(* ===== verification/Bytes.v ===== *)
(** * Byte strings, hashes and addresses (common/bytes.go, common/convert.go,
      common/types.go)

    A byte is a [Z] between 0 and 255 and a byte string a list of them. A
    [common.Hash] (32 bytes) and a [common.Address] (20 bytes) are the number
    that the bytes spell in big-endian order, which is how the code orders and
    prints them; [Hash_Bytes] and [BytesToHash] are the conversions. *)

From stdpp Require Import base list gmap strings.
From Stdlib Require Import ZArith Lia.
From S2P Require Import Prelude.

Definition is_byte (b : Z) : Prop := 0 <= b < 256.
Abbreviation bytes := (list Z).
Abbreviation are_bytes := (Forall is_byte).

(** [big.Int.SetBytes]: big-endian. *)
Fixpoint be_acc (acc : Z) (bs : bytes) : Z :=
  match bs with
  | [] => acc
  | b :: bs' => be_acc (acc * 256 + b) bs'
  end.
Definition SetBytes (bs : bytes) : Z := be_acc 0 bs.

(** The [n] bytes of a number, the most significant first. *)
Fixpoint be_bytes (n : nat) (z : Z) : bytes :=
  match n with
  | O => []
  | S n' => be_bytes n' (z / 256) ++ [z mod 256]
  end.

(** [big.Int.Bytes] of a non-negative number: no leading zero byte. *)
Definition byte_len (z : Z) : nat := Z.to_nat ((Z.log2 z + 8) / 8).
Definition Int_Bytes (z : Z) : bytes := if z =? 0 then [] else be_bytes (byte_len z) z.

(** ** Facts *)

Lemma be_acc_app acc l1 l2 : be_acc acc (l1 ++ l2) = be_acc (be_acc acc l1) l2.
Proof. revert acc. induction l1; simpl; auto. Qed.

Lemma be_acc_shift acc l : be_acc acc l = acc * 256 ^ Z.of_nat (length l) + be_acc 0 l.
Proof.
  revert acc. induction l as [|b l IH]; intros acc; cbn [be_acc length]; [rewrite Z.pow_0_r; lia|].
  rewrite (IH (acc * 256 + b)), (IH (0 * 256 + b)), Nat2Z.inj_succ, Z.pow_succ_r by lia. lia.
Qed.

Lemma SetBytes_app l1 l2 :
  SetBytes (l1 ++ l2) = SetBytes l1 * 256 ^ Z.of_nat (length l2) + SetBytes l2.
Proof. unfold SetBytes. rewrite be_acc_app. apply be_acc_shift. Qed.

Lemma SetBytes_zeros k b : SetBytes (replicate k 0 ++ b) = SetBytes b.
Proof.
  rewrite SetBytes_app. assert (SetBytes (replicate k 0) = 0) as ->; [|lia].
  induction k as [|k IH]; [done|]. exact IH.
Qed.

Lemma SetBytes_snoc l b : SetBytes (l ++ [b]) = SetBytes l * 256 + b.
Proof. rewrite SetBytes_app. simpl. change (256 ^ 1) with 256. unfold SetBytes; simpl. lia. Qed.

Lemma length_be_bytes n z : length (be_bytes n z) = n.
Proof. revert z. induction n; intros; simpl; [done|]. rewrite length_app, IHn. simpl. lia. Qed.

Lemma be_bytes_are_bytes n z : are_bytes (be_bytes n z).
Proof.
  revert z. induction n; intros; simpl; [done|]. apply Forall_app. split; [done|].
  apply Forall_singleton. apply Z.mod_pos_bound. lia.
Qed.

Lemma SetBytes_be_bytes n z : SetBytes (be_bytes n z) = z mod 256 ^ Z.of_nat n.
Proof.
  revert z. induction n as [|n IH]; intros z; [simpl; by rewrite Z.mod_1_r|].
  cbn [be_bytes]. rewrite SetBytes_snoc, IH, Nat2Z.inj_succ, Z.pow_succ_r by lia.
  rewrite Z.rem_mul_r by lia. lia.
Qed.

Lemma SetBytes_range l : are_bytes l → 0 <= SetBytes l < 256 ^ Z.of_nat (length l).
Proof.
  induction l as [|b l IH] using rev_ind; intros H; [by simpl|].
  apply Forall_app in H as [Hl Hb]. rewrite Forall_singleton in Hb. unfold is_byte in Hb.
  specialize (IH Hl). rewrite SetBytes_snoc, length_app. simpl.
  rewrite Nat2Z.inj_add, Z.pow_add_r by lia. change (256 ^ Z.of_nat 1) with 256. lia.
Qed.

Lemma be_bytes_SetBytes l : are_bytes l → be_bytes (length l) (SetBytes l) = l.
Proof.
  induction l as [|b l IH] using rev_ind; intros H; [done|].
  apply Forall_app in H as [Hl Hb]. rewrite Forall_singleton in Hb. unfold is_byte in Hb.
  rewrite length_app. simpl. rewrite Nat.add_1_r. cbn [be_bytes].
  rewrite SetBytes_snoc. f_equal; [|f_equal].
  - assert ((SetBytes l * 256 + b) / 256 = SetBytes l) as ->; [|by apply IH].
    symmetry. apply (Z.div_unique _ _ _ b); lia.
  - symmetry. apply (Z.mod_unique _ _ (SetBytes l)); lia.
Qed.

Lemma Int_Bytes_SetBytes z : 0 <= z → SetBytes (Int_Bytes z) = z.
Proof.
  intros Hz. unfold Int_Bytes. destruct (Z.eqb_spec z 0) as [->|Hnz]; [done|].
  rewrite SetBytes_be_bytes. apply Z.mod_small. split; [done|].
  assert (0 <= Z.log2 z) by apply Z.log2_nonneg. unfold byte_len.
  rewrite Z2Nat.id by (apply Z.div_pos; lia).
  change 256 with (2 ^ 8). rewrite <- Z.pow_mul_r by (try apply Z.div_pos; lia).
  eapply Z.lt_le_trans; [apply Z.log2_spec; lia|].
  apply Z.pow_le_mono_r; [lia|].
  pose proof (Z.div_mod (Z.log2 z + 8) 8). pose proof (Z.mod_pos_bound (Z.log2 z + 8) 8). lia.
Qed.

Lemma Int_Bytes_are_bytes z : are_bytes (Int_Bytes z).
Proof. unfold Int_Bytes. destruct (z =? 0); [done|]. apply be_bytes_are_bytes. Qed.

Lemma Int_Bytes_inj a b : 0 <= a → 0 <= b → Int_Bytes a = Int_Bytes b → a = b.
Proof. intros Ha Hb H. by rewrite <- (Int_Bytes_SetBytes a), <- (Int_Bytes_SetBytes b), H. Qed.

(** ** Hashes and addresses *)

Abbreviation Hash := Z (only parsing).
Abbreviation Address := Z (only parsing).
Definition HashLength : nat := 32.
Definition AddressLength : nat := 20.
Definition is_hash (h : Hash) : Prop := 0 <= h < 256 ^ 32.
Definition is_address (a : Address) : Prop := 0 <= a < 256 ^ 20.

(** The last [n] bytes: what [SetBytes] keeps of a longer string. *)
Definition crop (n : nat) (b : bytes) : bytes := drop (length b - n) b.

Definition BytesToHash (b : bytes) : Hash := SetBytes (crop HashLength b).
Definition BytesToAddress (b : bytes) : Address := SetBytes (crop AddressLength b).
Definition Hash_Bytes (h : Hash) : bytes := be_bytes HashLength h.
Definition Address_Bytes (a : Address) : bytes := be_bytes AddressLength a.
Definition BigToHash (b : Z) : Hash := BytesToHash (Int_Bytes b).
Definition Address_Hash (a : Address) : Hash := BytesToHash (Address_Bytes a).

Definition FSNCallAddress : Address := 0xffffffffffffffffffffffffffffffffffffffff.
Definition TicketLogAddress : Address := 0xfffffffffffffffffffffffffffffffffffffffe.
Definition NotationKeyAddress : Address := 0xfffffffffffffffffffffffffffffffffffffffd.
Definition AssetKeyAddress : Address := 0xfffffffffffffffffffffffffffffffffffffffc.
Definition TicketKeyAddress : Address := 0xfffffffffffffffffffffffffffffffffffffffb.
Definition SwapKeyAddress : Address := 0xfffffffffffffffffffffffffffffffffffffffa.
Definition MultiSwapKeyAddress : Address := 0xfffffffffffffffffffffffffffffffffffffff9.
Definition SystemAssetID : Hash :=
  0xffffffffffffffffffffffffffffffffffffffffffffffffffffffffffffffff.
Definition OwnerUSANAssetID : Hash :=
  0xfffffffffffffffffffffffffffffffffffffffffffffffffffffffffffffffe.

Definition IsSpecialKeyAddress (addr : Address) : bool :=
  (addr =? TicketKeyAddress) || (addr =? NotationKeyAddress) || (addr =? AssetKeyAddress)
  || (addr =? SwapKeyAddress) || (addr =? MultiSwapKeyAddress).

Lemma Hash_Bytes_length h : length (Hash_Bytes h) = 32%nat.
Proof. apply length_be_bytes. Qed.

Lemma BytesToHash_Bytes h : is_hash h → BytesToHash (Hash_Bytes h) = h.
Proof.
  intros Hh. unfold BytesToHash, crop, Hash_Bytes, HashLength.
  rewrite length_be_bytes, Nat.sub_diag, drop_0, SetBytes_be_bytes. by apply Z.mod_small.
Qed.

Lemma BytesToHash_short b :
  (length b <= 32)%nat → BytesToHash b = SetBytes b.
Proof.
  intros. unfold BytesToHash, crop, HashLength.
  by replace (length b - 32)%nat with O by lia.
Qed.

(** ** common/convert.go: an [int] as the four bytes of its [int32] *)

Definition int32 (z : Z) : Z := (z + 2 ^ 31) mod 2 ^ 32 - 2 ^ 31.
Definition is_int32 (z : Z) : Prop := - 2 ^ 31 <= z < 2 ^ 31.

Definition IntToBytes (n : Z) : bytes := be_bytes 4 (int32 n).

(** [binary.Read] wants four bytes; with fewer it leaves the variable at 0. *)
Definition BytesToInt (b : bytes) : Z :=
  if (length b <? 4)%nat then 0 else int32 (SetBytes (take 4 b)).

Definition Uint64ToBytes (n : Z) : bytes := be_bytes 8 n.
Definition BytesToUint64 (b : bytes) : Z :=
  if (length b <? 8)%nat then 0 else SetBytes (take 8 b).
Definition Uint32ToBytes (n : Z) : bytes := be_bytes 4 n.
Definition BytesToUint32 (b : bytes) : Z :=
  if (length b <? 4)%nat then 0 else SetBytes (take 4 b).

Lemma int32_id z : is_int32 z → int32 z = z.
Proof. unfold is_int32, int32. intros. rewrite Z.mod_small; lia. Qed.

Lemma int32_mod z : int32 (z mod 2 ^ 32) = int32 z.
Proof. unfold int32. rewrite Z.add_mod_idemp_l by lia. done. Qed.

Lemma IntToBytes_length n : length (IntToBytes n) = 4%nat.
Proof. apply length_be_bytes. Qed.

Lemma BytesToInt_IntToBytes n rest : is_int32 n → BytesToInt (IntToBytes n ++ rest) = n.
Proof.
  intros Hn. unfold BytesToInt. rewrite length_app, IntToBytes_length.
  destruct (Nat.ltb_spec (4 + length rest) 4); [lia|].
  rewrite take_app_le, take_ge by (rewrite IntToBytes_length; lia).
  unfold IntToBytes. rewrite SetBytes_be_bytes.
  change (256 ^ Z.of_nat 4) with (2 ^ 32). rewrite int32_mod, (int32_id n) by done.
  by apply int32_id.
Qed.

Required action =>
Would you please write out, exactly and with no other lines, the stretch of the listing above from the line containing "Lemma be_bytes_SetBytes l" through the line containing "rewrite SetBytes_snoc. f_equal; [|f_equal]."?

Solved problem =>
Lemma be_bytes_SetBytes l : are_bytes l → be_bytes (length l) (SetBytes l) = l.
Proof.
  induction l as [|b l IH] using rev_ind; intros H; [done|].
  apply Forall_app in H as [Hl Hb]. rewrite Forall_singleton in Hb. unfold is_byte in Hb.
  rewrite length_app. simpl. rewrite Nat.add_1_r. cbn [be_bytes].
  rewrite SetBytes_snoc. f_equal; [|f_equal].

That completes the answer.